But a spark had fallen into the straw, and the former peaceful conversation was at an end. Jokisch and Schmielke suddenly commenced quarrelling. Jokisch, who had already drunk too much, began to speak disparagingly about Mrs. Tiralla. She was one of those whom you couldn't trust out of your sight. He felt quite sorry for Tiralla, who wasn't a bad fellow, but imposed upon, imposed upon. "My wife says----"
"Tut, tut, your wife's jealous," said Schmielke teasingly, and laughed. "Naturally it can't be agreeable for her to have the fair Sophia as her nearest neighbour."
"What do you mean?" roared the man. "I suppose you mean to infer that I've been carrying on with her. I've not had anything to do with her; I wouldn't touch her with a pair of tongs." He grew more and more furious.
"H'm, your wife has taught you well, I see," remarked the tax-collector superciliously.

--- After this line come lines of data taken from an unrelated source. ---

(** One accepted row: the clock readings are the call's own. *)
Definition append_row (kind acc : string) (row : dict) (now : float) (at_ : string) (b : buffer) : buffer :=
  match row_env kind row, payload_of kind row with
  | Some e, Some payload =>
      if negb (b_accepting b) then b
      else
        let b := _expire now b in
        let ev := {| e_sequence := b_sequence b + 1; e_type := kind; e_observed_at := at_; e_acc_id := acc;
                     e_trd_env := e; e_data := payload |} in
        {| b_epoch := b_epoch b; b_max := b_max b; b_retention := b_retention b;
           b_events := push (b_max b) (now, ev) (b_events b); b_sequence := b_sequence b + 1;
           b_accepting := b_accepting b; b_reconnects := b_reconnects b |}
  | _, _ => b
  end.

(** [append]: the rows of one callback, in order. *)
Definition append (kind : string) (account : val) (rows : list dict) (clock : nat -> float * string)
    (b : buffer) : result unit * buffer :=
  match exact_identifier account with
  | Err e => (Err e, b)
  | Ok acc =>
      if negb (mem kind ["ORDER"; "DEAL"]) then (Err (ValueError "event_type must be ORDER or DEAL"), b)
      else (Ok tt, foldl (fun b ir => append_row kind acc ir.2 (clock ir.1).1 (clock ir.1).2 b) b
                     (imap (fun i row => (i, row)) rows))
  end.

(** [on_recv_rsp] of both handlers: [account] is the header's account, [None]
    when the attribute is missing; [rows] is [None] when the payload is no frame. *)
Definition on_recv_rsp (kind : string) (ret_ok : bool) (account : option val) (rows : option (list dict))
    (clock : nat -> float * string) (b : buffer) : result unit * buffer :=
  if negb ret_ok then (Ok tt, b)
  else match account, rows with
       | None, _ => (Ok tt, b)
       | Some _, None => (Err (RuntimeError "reported success but returned no DataFrame"), b)
       | Some acc, Some rows =>
           let '(r, b') := append kind acc rows clock b in
           (match r with Err e => if is_value_error e then Ok tt else Err e | Ok _ => Ok tt end, b')
       end.

Record page : Type := {
  pg_epoch : string; pg_events : list event; pg_next : Z; pg_has_more : bool; pg_oldest : Z; pg_latest : Z;
  pg_retention_gap : bool; pg_restart_gap : bool; pg_reconnects : Z }.

Definition matching (environment acc : string) (after : Z) (ev : event) : bool :=
  (after <? e_sequence ev) && bool_decide (e_trd_env ev = environment) && bool_decide (e_acc_id ev = acc).

(** The arguments of [read]; [bool] is no [int] here. *)
Definition bounded (lo hi : Z) (v : val) : option Z :=
  match v with VInt z => if (lo <=? z) && (z <=? hi) then Some z else None | _ => None end.
Definition at_least (lo : Z) (v : val) : option Z :=
  match v with VInt z => if lo <=? z then Some z else None | _ => None end.

(** [read] *)
Definition read (environment : string) (account after_sequence : val) (event_epoch : option string)
    (limit : val) (now : float) (b : buffer) : result page * buffer :=
  match (acc <- exact_identifier account ;;
         _ <- refuse_if (negb (mem environment ["REAL"; "SIMULATE"]))
                (ValueError "trd_env must be REAL or SIMULATE") ;;
         after <- match at_least 0 after_sequence with
                  | Some z => Ok z
                  | None => Err (ValueError "after_sequence must be a non-negative integer") end ;;
         n <- match bounded 1 200 limit with
              | Some z => Ok z
              | None => Err (ValueError "limit must be an integer from 1 to 200") end ;;
         _ <- refuse_if (negb (after =? 0) && bool_decide (event_epoch = None))
                (ValueError "event_epoch is required with after_sequence") ;;
         Ok (acc, after, n))%py with
  | Err e => (Err e, b)
  | Ok (acc, after, n) =>
      let b := _expire now b in
      let restarted := match event_epoch with Some e => negb (bool_decide (e = b_epoch b)) | None => false end in
      let after := if restarted then 0 else after in
      if b_sequence b <? after then (Err (ValueError "after_sequence is beyond this event buffer"), b)
      else
        let oldest := match b_events b with (_, ev) :: _ => e_sequence ev | [] => b_sequence b + 1 end in
        let selected := List.filter (matching environment acc after) (map snd (b_events b)) in
        let has_more := n <? Z.of_nat (length selected) in
        let shown := take (Z.to_nat n) selected in
        (Ok {| pg_epoch := b_epoch b; pg_events := shown;
               pg_next := if has_more then match last shown with Some ev => e_sequence ev | None => b_sequence b end
                          else b_sequence b;
               pg_has_more := has_more; pg_oldest := oldest; pg_latest := b_sequence b;
               pg_retention_gap := after <? oldest - 1; pg_restart_gap := restarted;
               pg_reconnects := b_reconnects b |}, b)
  end.

(** ** The ring against the log of everything it accepted *)

(** The events one row adds. *)
Definition accepted (kind acc : string) (row : dict) (at_ : string) (b : buffer) : list event :=
  match row_env kind row, payload_of kind row with
  | Some e, Some payload =>
      if b_accepting b
      then [{| e_sequence := b_sequence b + 1; e_type := kind; e_observed_at := at_; e_acc_id := acc;
               e_trd_env := e; e_data := payload |}]
      else []
  | _, _ => []
  end.

Definition ring : Type := buffer * list event.

(** One critical section of a running process. *)
Inductive ring_step : ring -> ring -> Prop :=
  | ring_append kind acc row now at_ b log :
      ring_step (b, log) (append_row kind acc row now at_ b, log ++ accepted kind acc row at_ b)
  | ring_resume b log : ring_step (b, log) (resume b, log)
  | ring_close b log : ring_step (b, log) (close b, log)
  | ring_reconnect b log : ring_step (b, log) (mark_reconnect b, log)
  | ring_read environment account after epoch limit now b log :
      ring_step (b, log) (snd (read environment account after epoch limit now b), log).

(** The n-th event carries n; the ring holds the newest ones. *)
Definition numbered (log : list event) : Prop :=
  forall i ev, log !! i = Some ev -> e_sequence ev = Z.of_nat i + 1.
Record ring_ok (b : buffer) (log : list event) : Prop := {
  ring_sequence : b_sequence b = Z.of_nat (length log);
  ring_numbered : numbered log;
  ring_window : exists k, map snd (b_events b) = drop k log;
  ring_bounded : Z.of_nat (length (b_events b)) <= b_max b;
  ring_max : 1 <= b_max b }.

Lemma unexpired_suffix r now l : exists k, unexpired r now l = drop k l.
Proof.
  induction l as [|[t ev] l [k IH]]; simpl; [by exists 0%nat|].
  destruct (expired r now t); [by exists (S k)|by exists 0%nat].
Qed.

(** A ring with fewer of the newest events is still one. *)
Lemma ring_ok_drop k b log : ring_ok b log -> ring_ok (with_events (drop k (b_events b)) b) log.
Proof.
  intros [Hs Hn [j Hw] Hb Hm]. split; simpl; [done|done| |rewrite length_drop; lia|done].
  exists (j + k)%nat. change (map snd (drop k (b_events b))) with (snd <$> drop k (b_events b)).
  rewrite fmap_drop. change (snd <$> b_events b) with (map snd (b_events b)). by rewrite Hw, drop_drop.
Qed.
Lemma ring_ok_expire now b log : ring_ok b log -> ring_ok (_expire now b) log.
Proof.
  intros H. unfold _expire. destruct (unexpired_suffix (b_retention b) now (b_events b)) as [k ->].
  by apply ring_ok_drop.
Qed.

"Taught me--taught me? I've finished my training long ago," roared the inspector. "I needn't learn any more. I was inspector for five years at Count Bninski's, in Opalenitza; I needn't learn any more for your rotten Prussian crown land, especially in that neighbourhood"--he spat on the floor--"in that----"
A blow closed his mouth. The schoolmaster had jumped up from his seat; all his vaunted culture had disappeared. "Hold your tongue!" he shouted, facing the tipsy inspector like a turkey-cock that has been infuriated by a piece of red cloth. He was a delicate-looking fellow, a mere stripling compared with the broad-shouldered inspector, but there was a dangerous gleam in his eyes.
Jokisch had, indeed, gone too far. "Psia krew!" cried the priest, without knowing what he said, whilst the others shouted in the wildest confusion, "Prove it, prove it!" He was to prove that he had the right to say such things about Sophia Tiralla. They were all simply burning with curiosity. What did he know of her, what, what? That anybody knew such things about her only added to her charm and piquancy in their eyes.
"Well, fire away," said Schmielke in a jovial voice.
The priest also smiled. He had often before listened to two men quarrelling, for he knew very well that they would in the end always bow to his judgment, although the matter was no concern of his.
"I don't know anything," said Jokisch, all at once quite sober. Oh, what a fool he had been, suddenly flashed through his mind. If he now said something about her, wouldn't they all believe that he had burnt his fingers? So far nobody knew that he had tried to kiss her in the dark stone passage at Starydwór a short time ago, and that she had given him a sound box on the ears for it. He therefore entrenched himself behind his wife. "My wife says she's a very bad housekeeper. My wife says she's very unkind to her husband. She sleeps alone in her own room."